Gradient-based approaches to direct policy search in reinforcement learning
have received much recent attention as a means to solve problems of partial
observability and to avoid some of the problems associated with policy
degradation in value-function methods. In this paper we introduce GPOMDP, a
simulation-based algorithm for generating a {\em biased} estimate of the
gradient of the {\em average reward} in Partially Observable Markov Decision
Processes (POMDPs) controlled by parameterized stochastic policies. A similar
algorithm was proposed by Kimura, Yamamura, and Kobayashi (1995). The
algorithm's chief advantages are that it requires storage of only twice the
number of policy parameters, uses one free parameter $\beta\in [0,1)$ (which
has a natural interpretation in terms of bias-variance trade-off), and requires
no knowledge of the underlying state.

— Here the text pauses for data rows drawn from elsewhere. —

Set Default Proof Using "Type".
Open Scope string_scope.
Open Scope list_scope.
Open Scope Z_scope.

(** ** Results

    [Result<A, E>] of the Rust standard library. *)
Inductive result (A E : Type) : Type :=
| Ok (a : A)
| Err (e : E).
Arguments Ok {A E} a.
Arguments Err {A E} e.

Declare Scope rust_scope.
Delimit Scope rust_scope with rust.
Open Scope rust_scope.

(** The [?] operator: propagate the error, continue with the value. *)
Notation "'let?' x ':=' c 'in' k" :=
  (match c with Ok x => k | Err e => Err e end)
  (at level 10, x pattern, c at level 100, k at level 200) : rust_scope.

(** [Result::map_err]. *)
Definition map_err {A E F} (f : E → F) (r : result A E) : result A F :=
  match r with Ok a => Ok a | Err e => Err (f e) end.

(** [Result::is_ok]. *)
Definition is_ok {A E} (r : result A E) : bool :=
  match r with Ok _ => true | Err _ => false end.

(** [Option::ok_or]. *)
Definition ok_or {A E} (o : option A) (e : E) : result A E :=
  match o with Some a => Ok a | None => Err e end.

(** [iter.map(f).collect::<Result<Vec<_>, _>>()]: stops at the first error. *)
Fixpoint collect_results {A B E} (f : A → result B E) (l : list A)
  : result (list B) E :=
  match l with
  | [] => Ok []
  | x :: r => let? y := f x in let? ys := collect_results f r in Ok (y :: ys)
  end.

(** ** Iterators over slices *)

(** [iter().position(p)]. *)
Fixpoint position {A} (p : A → bool) (l : list A) : option nat :=
  match l with
  | [] => None
  | x :: r => if p x then Some 0%nat else S <$> position p r
  end.

(** [Vec::remove(idx)] for an index known to be in range. *)
Fixpoint vec_remove {A} (i : nat) (l : list A) : list A :=
  match l, i with
  | [], _ => []
  | _ :: r, O => r
  | x :: r, S i => x :: vec_remove i r
  end.

(** ** Machine integers *)

Definition U64_MAX : Z := 2 ^ 64 - 1.

(** [u64::checked_add] and [u64::checked_mul]. *)
Definition checked_add_u64 (a b : Z) : option Z :=
  if a + b <=? U64_MAX then Some (a + b) else None.

Definition checked_mul_u64 (a b : Z) : option Z :=
  if a * b <=? U64_MAX then Some (a * b) else None.

(** [u64::saturating_add] and [u64::saturating_sub]. *)
Definition saturating_add_u64 (a b : Z) : Z := Z.min (a + b) U64_MAX.

Definition saturating_sub_u64 (a b : Z) : Z := Z.max (a - b) 0.

(** ** UTF-8 strings

    A Rust [str] is its sequence of UTF-8 bytes, one [ascii] per byte; [str::len]
    is [String.length]. *)

Definition byte_of (c : ascii) : Z := Z.of_N (N_of_ascii c).

(** [u8::is_utf8_char_boundary], negated: a continuation byte 0b10xxxxxx. *)
Definition is_continuation (c : ascii) : bool :=
  (128 <=? byte_of c) && (byte_of c <? 192).

(** [str::is_char_boundary]. *)
Definition is_char_boundary (s : string) (i : nat) : bool :=
  if (i =? 0)%nat then true
  else match String.get i s with
       | Some c => negb (is_continuation c)
       | None => (i =? String.length s)%nat
       end.

(** [while !s.is_char_boundary(i) { i -= 1 }]: the last character boundary up to [i]. *)
Fixpoint floor_boundary (s : string) (i : nat) : nat :=
  if is_char_boundary s i then i
  else match i with O => O | S i => floor_boundary s i end.

(** The payload bits of a continuation byte, and the scalar value of a two-, three-
    and four-byte sequence. *)
Definition cont_bits (c : ascii) : Z := Z.land (byte_of c) 63.

Definition scalar2 (b0 b1 : ascii) : Z :=
  Z.lor (Z.shiftl (Z.land (byte_of b0) 31) 6) (cont_bits b1).

Definition scalar3 (b0 b1 b2 : ascii) : Z :=
  Z.lor (Z.shiftl (Z.land (byte_of b0) 15) 12)
    (Z.lor (Z.shiftl (cont_bits b1) 6) (cont_bits b2)).

Definition scalar4 (b0 b1 b2 b3 : ascii) : Z :=
  Z.lor (Z.shiftl (Z.land (byte_of b0) 7) 18)
    (Z.lor (Z.shiftl (cont_bits b1) 12)
      (Z.lor (Z.shiftl (cont_bits b2) 6) (cont_bits b3))).

(** [str::chars], as Unicode scalar values.  The byte sequence of a [str] is valid
    UTF-8, so a truncated multi-byte sequence does not occur. *)
Fixpoint chars (s : string) : list Z :=
  match s with
  | EmptyString => []
  | String b0 s0 =>
      if byte_of b0 <? 128 then byte_of b0 :: chars s0
      else match s0 with
      | EmptyString => []
      | String b1 s1 =>
          if byte_of b0 <? 224 then scalar2 b0 b1 :: chars s1
          else match s1 with
          | EmptyString => []
          | String b2 s2 =>
              if byte_of b0 <? 240 then scalar3 b0 b1 b2 :: chars s2
              else match s2 with
              | EmptyString => []
              | String b3 s3 => scalar4 b0 b1 b2 b3 :: chars s3
              end
          end
      end
  end.

(** [char::is_whitespace]: the Unicode [White_Space] property. *)
Definition is_whitespace (c : Z) : bool :=
  ((9 <=? c) && (c <=? 13)) || (c =? 32) || (c =? 133) || (c =? 160)
  || (c =? 5760) || ((8192 <=? c) && (c <=? 8202)) || (c =? 8232) || (c =? 8233)
  || (c =? 8239) || (c =? 8287) || (c =? 12288).

(** [s.trim().is_empty()]: every character is white space. *)
Definition trim_is_empty (s : string) : bool := forallb is_whitespace (chars s).

(** [char::is_ascii_alphanumeric]. *)
Definition is_ascii_alphanumeric (c : Z) : bool :=
  ((48 <=? c) && (c <=? 57)) || ((65 <=? c) && (c <=? 90))
  || ((97 <=? c) && (c <=? 122)).

(** [s.starts_with(c)] for a single-byte character. *)
Definition starts_with_char (c : ascii) (s : string) : bool :=
  match s with
  | String d _ => Ascii.eqb c d
  | EmptyString => false
  end.

(** A lower-case hexadecimal digit. *)
Definition hex_digit (d : Z) : ascii :=
  if d <? 10 then ascii_of_N (Z.to_N (48 + d)) else ascii_of_N (Z.to_N (87 + d)).

(** [{:x}] of a byte: no leading zero. *)
Definition hex_byte (v : Z) : string :=
  if v <? 16 then String (hex_digit v) EmptyString
  else String (hex_digit (v / 16)) (String (hex_digit (v mod 16)) EmptyString).

(** The [Debug] rendering of a [str]: double quotes, backslashes and ASCII control
    characters are escaped.  Bytes of multi-byte characters are passed through, so the
    few of them that Rust escapes as unprintable are not. *)
Definition debug_char (c : ascii) : string :=
  let v := byte_of c in
  if v =? 34 then String "\" (String c EmptyString)
  else if v =? 92 then "\\"
  else if v =? 9 then "\t"
  else if v =? 10 then "\n"
  else if v =? 13 then "\r"
  else if v =? 0 then "\0"
  else if (v <? 32) || (v =? 127) then "\u{" +:+ hex_byte v +:+ "}"
  else String c EmptyString.

Definition double_quote : string := String (ascii_of_nat 34) EmptyString.

Fixpoint debug_body (s : string) : string :=
  match s with
  | EmptyString => EmptyString
  | String c r => debug_char c +:+ debug_body r
  end.

Definition debug_str (s : string) : string :=
  double_quote +:+ debug_body s +:+ double_quote.

(** The UTF-8 validity invariant of [str]: no truncated, overlong or surrogate
    sequence. *)
Fixpoint valid_utf8 (s : string) : bool :=
  match s with
  | EmptyString => true
  | String b0 s0 =>
      let v0 := byte_of b0 in
      if v0 <? 128 then valid_utf8 s0
      else match s0 with
      | EmptyString => false
      | String b1 s1 =>
          if v0 <? 224 then (194 <=? v0) && is_continuation b1 && valid_utf8 s1
          else match s1 with
          | EmptyString => false
          | String b2 s2 =>
              if v0 <? 240 then
                is_continuation b1 && is_continuation b2
                && (negb (v0 =? 224) || (160 <=? byte_of b1))
                && (negb (v0 =? 237) || (byte_of b1 <? 160))
                && valid_utf8 s2
              else match s2 with
              | EmptyString => false
              | String b3 s3 =>
                  (v0 <? 245) && is_continuation b1 && is_continuation b2
                  && is_continuation b3
                  && (negb (v0 =? 240) || (144 <=? byte_of b1))
                  && (negb (v0 =? 244) || (byte_of b1 <? 144))
                  && valid_utf8 s3
              end
          end
      end
  end.

(** Every byte satisfies [f]. *)
Fixpoint all_chars (f : ascii → bool) (s : string) : bool :=
  match s with
  | EmptyString => true
  | String c r => f c && all_chars f r
  end.

(** Every byte is below 128. *)
Fixpoint ascii_only (s : string) : bool :=
  match s with
  | EmptyString => true
  | String c r => (byte_of c <? 128) && ascii_only r
  end.

(** The bytes of a string. *)
Fixpoint bytes (s : string) : list Z :=
  match s with
  | EmptyString => []
  | String c r => byte_of c :: bytes r
  end.

(** ** Automation *)

Create HintDb yoi.

(** Split the boolean conjunctions of the context. *)
Ltac split_andb :=
  repeat match goal with
  | H : (_ && _)%bool = true |- _ => apply andb_true_iff in H as [??]
  | H : (_ || _)%bool = false |- _ => apply orb_false_iff in H as [??]
  | H : negb _ = true |- _ => apply negb_true_iff in H
  | H : negb _ = false |- _ => apply negb_false_iff in H
  end.

(** Turn the boolean comparisons on integers of the context into propositions. *)
Ltac zbool :=
  split_andb;
  repeat match goal with
  | H : (_ <? _) = true |- _ => apply Z.ltb_lt in H
  | H : (_ <? _) = false |- _ => apply Z.ltb_ge in H
  | H : (_ <=? _) = true |- _ => apply Z.leb_le in H
  | H : (_ <=? _) = false |- _ => apply Z.leb_gt in H
  | H : (_ =? _) = true |- _ => apply Z.eqb_eq in H
  | H : (_ =? _) = false |- _ => apply Z.eqb_neq in H
  end.

(** Case analysis on the first [match] of the goal, keeping its equation. *)
Ltac case_on :=
  match goal with
  | |- context [match ?x with _ => _ end] => destruct x eqn:?
  end.

(** Case analysis on the first [match] of a hypothesis. *)
Ltac case_in H :=
  match type of H with
  | context [match ?x with _ => _ end] => destruct x eqn:?
  end.

(** ** Lemmas on results and iterators *)

Lemma collect_results_Forall2 {A B E} (f : A → result B E) l ys :
  collect_results f l = Ok ys ↔ Forall2 (λ x y, f x = Ok y) l ys.
Proof.
  revert ys; induction l as [|x l IH]; intros ys; simpl.
  - split; [by intros [= <-]|]. by inversion 1.
  - split.
    + destruct (f x) eqn:Hf; [|done].
      destruct (collect_results f l) as [zs|] eqn:Hc; [|done].
      intros [= <-]. constructor; [done|]. by apply IH.
    + inversion 1 as [|?? ? zs Hfx Hrest]; subst. rewrite Hfx.
      apply IH in Hrest. by rewrite Hrest.
Qed.
Lemma segs_release g name :
  both segments_unique g → both segments_unique (fst (release_worker g name)).
Proof.
  intros Hg. unfold release_worker. destruct (name_position _ _) as [idx|]; [|done].
  assert (both segments_unique (set_data g (mkLockFile (remove_at idx (allocations (data g))))))
    as H%save_inv.
  { apply set_data_inv; [done|]. apply segs_remove_at. by destruct Hg. }
  by destruct (save _).
Qed.

Lemma segs_set_deny name rules l :
  omap segment_id (update_first (λ a, bool_decide (worker_name a = name))
    (λ a, set_scope_deny a (foldl remove_first_deny (scope_deny a) rules)) l)
  = omap segment_id l.
Proof.
  induction l as [|a l IH]; simpl; [done|]. case_bool_decide; simpl; [done|].
  by destruct (segment_id a); [f_equal|].
Qed.

Lemma segs_reclaim_delegated g parent child rules :
  both segments_unique g →
  both segments_unique (fst (reclaim_delegated_scope g parent child rules)).
Proof.
  intros Hg. unfold reclaim_delegated_scope.
  set (lock := match name_position _ _ with Some idx => _ | None => _ end).
  assert (both segments_unique (set_data g lock)) as H%save_inv.
  { apply set_data_inv; [done|]. subst lock. unfold segments_unique.
    destruct (name_position _ _); simpl; [apply segs_remove_at|];
      rewrite segs_set_deny; by destruct Hg. }
  by destruct (save _).
Qed.

Lemma segs_owner_release w o :
  segments_unique (disk w) → segments_unique (disk (fst (fst (owner_release w o)))).
Proof.
  intros Hu. unfold owner_release.
  destruct (guard_attached o); [done|]. destruct (released o); [done|].
  destruct (open_table w) as [w' [g|e]] eqn:Ho; simpl; [|by rewrite (open_disk _ _ _ Ho)].
  pose proof (open_inv _ _ _ _ Hu Ho) as Hg.
  destruct (find (data g) (o_worker_name o)).
  - apply (segs_release g (o_worker_name o)) in Hg.
    destruct (release_worker g (o_worker_name o)) as [g' [[]|]]; by destruct Hg.
  - apply save_inv in Hg. destruct (save g) as [g' [[]|]]; by destruct Hg.
Qed.
Lemma compile_transition_spec declared path name t :
  snd (compile_transition declared path (name, t))
  = mkCompiledTransition name (src_target t) (src_condition t) false ∧
  (fst (compile_transition declared path (name, t)) = [] ↔
   valid_identifier name ∧ valid_identifier (src_target t) ∧
   src_target t ∈ bt_keys declared ∧ valid_text (src_condition t) false).
Proof.
  unfold compile_transition, transition_id_new, state_id_new.
  set (tpath := path +:+ ".transitions." +:+ name).
  pose proof (or_diagnose_new "transition" "invalid_transition_id" tpath name) as [Hn1 Hn2].
  pose proof (or_diagnose_new "state" "invalid_transition_target" (tpath +:+ ".target")
                (src_target t)) as [Ht1 Ht2].
  destruct (or_diagnose _ "invalid_transition_id" _ _) as [d2 id].
  destruct (or_diagnose _ "invalid_transition_target" _ _) as [d4 tgt]. simpl in *. subst id tgt.
  split; [done|]. rewrite <- (validate_text_nil "condition" (tpath +:+ ".condition")).
  rewrite <- bs_contains_true. split.
  - intros [_ [H2 [_ [H4 [H5 H6]%app_eq_nil]%app_eq_nil]%app_eq_nil]%app_eq_nil]%app_eq_nil.
    rewrite diagnose_if_nil, negb_false_iff in H5. naive_solver.
  - intros (Hi & Hti & Hd & Htext). rewrite !reserved_false, Htext, Hd by done.
    rewrite (proj2 Hn2 Hi), (proj2 Ht2 Hti). done.
Qed.

Lemma len_nil {A} (l : list A) : (len l =? 0) = true ↔ l = [].
Proof. unfold len. destruct l; simpl; [done|]. split; [lia|done]. Qed.

Lemma app_nil_iff {A} (l1 l2 : list A) : l1 ++ l2 = [] ↔ l1 = [] ∧ l2 = [].
Proof. split; [apply app_eq_nil|by intros [-> ->]]. Qed.

Lemma terminal_checks (terminal empty : bool) :
  terminal && negb empty = false ∧ negb terminal && empty = false ↔
  (terminal = true ↔ empty = true).
Proof. destruct terminal, empty; simpl; naive_solver. Qed.
(* ===== verification/FlowCoordinator.v ===== *)
(** * The Flow coordinator

    Models [src/crates/flow/src/coordinator.rs]: Flow instances, transition attempts,
    the verdicts of a verifier and the Runtime state that owns them, with its event log.
    Each operation is the whole function: its checks in order, the state it leaves and
    the value or error it returns. *)
From Stdlib Require Import ZArith String Ascii List Lia.
From stdpp Require Import base tactics numbers sets list strings relations.
From S2P Require Import Prelude BTree FlowDefinition FlowSelector.

Inductive FlowInstanceStatus := Active | Completed | InstanceCancelled.

#[export] Instance FlowInstanceStatus_eq_dec : EqDecision FlowInstanceStatus.
Proof. solve_decision. Defined.

Record FlowInstance := mkFlowInstance {
  i_instance_id : string;
  i_definition_id : string;
  i_definition_digest : string;
  i_current_state : StateId;
  i_status : FlowInstanceStatus;
  i_active_attempt_id : option string
}.

Record FlowTransitionRequest := mkRequest {
  rq_attempt_id : string;
  rq_reason : string
}.

Record TransitionCheckSnapshot := mkSnapshot {
  sn_transition_id : TransitionId;
  sn_target : StateId;
  sn_condition : string;
  sn_synthetic : bool
}.

Inductive FlowAttemptStatus := Verifying | Entered | Rejected | AttemptCancelled | Failed.

Record FlowTransitionAttempt := mkAttempt {
  a_attempt_id : string;
  a_instance_id : string;
  a_definition_digest : string;
  a_from_state : StateId;
  a_reason : string;
  a_transitions : list TransitionCheckSnapshot;
  a_status : FlowAttemptStatus
}.

Inductive ConditionVerdict := Met | NotMet | Indeterminate.

#[export] Instance ConditionVerdict_eq_dec : EqDecision ConditionVerdict.
Proof. solve_decision. Defined.

Record TransitionConditionResult := mkResult {
  cr_transition_id : TransitionId;
  cr_verdict : ConditionVerdict;
  cr_rationale : string
}.

Inductive FlowVerifierOutcome :=
| OutcomeCompleted (results : list TransitionConditionResult)
| OutcomeCancelled
| OutcomeFailed (message : string).

Inductive FlowRejectionCode :=
| NoConditionMet | MultipleConditionsMet | IndeterminateCode | InvalidVerifierOutput
| VerifierCancelled | VerifierFailed | StaleState.

Record FlowTransitionRejection := mkRejection {
  rj_code : FlowRejectionCode;
  rj_message : string
}.

Inductive FlowEventKind :=
| TransitionRequested (attempt_id : string) (state_id : StateId) (reason : string)
    (transitions : list TransitionCheckSnapshot)
| TransitionVerifying (attempt_id : string)
| TransitionCheckPassed (attempt_id : string) (transition_id : TransitionId)
    (results : list TransitionConditionResult)
| TransitionCheckRejected (attempt_id : string) (rejection : FlowTransitionRejection)
    (results : list TransitionConditionResult)
| TransitionVerificationCancelled (attempt_id : string)
| TransitionVerificationFailed (attempt_id : string) (message : string)
| StateEntered (attempt_id : string) (state_id : StateId) (status : FlowInstanceStatus).

Record FlowRuntimeEvent := mkEvent {
  sequence : Z;
  event : FlowEventKind
}.

Record FlowTransitionResolution := mkResolution {
  rs_attempt : FlowTransitionAttempt;
  rs_entered_state : option StateId;
  rs_state_instructions : option string;
  rs_rejection : option FlowTransitionRejection;
  rs_events : list FlowEventKind
}.

Record FlowRuntimeState := mkRuntimeState {
  rt_definition : CompiledFlowDefinition;
  rt_instance : FlowInstance;
  rt_active_attempt : option FlowTransitionAttempt;
  rt_events : list FlowRuntimeEvent
}.

Inductive FlowTransitionError :=
| NotActive
| AttemptInProgress
| DefinitionMismatch
| InvalidRequest (message : string)
| Invariant (message : string).

Module FlowCoordinator.
Import FlowDefinition.

Definition MAX_REASON_BYTES : Z := 16 * 1024.
Definition MAX_RATIONALE_BYTES : Z := 32 * 1024.

Definition ensure_non_empty (field value : string) : result unit string :=
  if trim_is_empty value then Err (field +:+ " must not be empty") else Ok tt.

Definition validate_reason (reason : string) : result unit FlowTransitionError :=
  if trim_is_empty reason then Err (InvalidRequest "reason must not be empty")
  else if str_len reason >? MAX_REASON_BYTES then
    Err (InvalidRequest "reason exceeds 16384 bytes")
  else Ok tt.

(** The [while] loop is [floor_boundary]. *)
Definition bounded_message (message : string) : string :=
  if str_len message <=? MAX_RATIONALE_BYTES then message
  else
    let end_ := floor_boundary message (Z.to_nat MAX_RATIONALE_BYTES) in
    String.substring 0 end_ message +:+ "…".

(** [FlowInstance::start]. *)
Definition instance_start (instance_id definition_id : string) (d : CompiledFlowDefinition)
  : result FlowInstance FlowTransitionError :=
  let? _ := map_err InvalidRequest
              (let? _ := ensure_non_empty "instance_id" instance_id in
               ensure_non_empty "definition_id" definition_id) in
  let? initial_state := ok_or (state d (d_initial d))
                          (Invariant "compiled initial state is missing") in
  let status := if s_terminal initial_state then Completed else Active in
  Ok (mkFlowInstance instance_id definition_id (content_digest d) (d_initial d) status None).

(** [From<&CompiledTransition> for TransitionCheckSnapshot]. *)
Definition snapshot_of (t : CompiledTransition) : TransitionCheckSnapshot :=
  mkSnapshot (t_id t) (t_target t) (t_condition t) (synthetic t).

Definition set_active_attempt (i : FlowInstance) (a : option string) : FlowInstance :=
  mkFlowInstance (i_instance_id i) (i_definition_id i) (i_definition_digest i)
    (i_current_state i) (i_status i) a.

Definition enter_state (i : FlowInstance) (s : StateId) (st : FlowInstanceStatus) : FlowInstance :=
  mkFlowInstance (i_instance_id i) (i_definition_id i) (i_definition_digest i) s st
    (i_active_attempt_id i).

Definition set_attempt_status (a : FlowTransitionAttempt) (st : FlowAttemptStatus)
  : FlowTransitionAttempt :=
  mkAttempt (a_attempt_id a) (a_instance_id a) (a_definition_digest a) (a_from_state a)
    (a_reason a) (a_transitions a) st.

(** [begin_transition]: on success, the instance with its reservation. *)
Definition begin_transition (i : FlowInstance) (d : CompiledFlowDefinition)
    (request : FlowTransitionRequest)
  : result (FlowInstance * FlowTransitionAttempt * list FlowEventKind) FlowTransitionError :=
  if negb (bool_decide (i_status i = Active)) then Err NotActive
  else if bool_decide (is_Some (i_active_attempt_id i)) then Err AttemptInProgress
  else if negb (bool_decide (content_digest d = i_definition_digest i)) then
    Err DefinitionMismatch
  else
    let? _ := map_err InvalidRequest (ensure_non_empty "attempt_id" (rq_attempt_id request)) in
    let? _ := validate_reason (rq_reason request) in
    let? st := ok_or (state d (i_current_state i))
                 (Invariant ("current state " +:+ debug_state_id (i_current_state i)
                             +:+ " is missing from the pinned definition")) in
    if s_terminal st || (len (s_transitions st) =? 0) then
      Err (Invariant "active instance points at a state without transitions")
    else
      let attempt := mkAttempt (rq_attempt_id request) (i_instance_id i)
                       (i_definition_digest i) (i_current_state i) (rq_reason request)
                       (snapshot_of <$> s_transitions st) Verifying in
      let events := [TransitionRequested (a_attempt_id attempt) (a_from_state attempt)
                       (a_reason attempt) (a_transitions attempt);
                     TransitionVerifying (a_attempt_id attempt)] in
      Ok (set_active_attempt i (Some (a_attempt_id attempt)), attempt, events).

We prove convergence of GPOMDP, and show
how the correct choice of the parameter $\beta$ is related to the {\em mixing
time} of the controlled POMDP. We briefly describe extensions of GPOMDP to
controlled Markov chains, continuous state, observation and control spaces,
multiple-agents, higher-order derivatives, and a version for training
stochastic policies with internal states. In a companion paper (Baxter,
Bartlett, & Weaver, 2001) we show how the gradient estimates generated by
GPOMDP can be used in both a traditional stochastic gradient algorithm and a
conjugate-gradient procedure to find local optima of the average reward

本文提出了一种名为 GPOMDP 的基于模拟的算法，用于在部分可观测马尔可夫决策过程（POMDPs）中控制参数化随机策略，生成偏差估计的平均奖励梯度。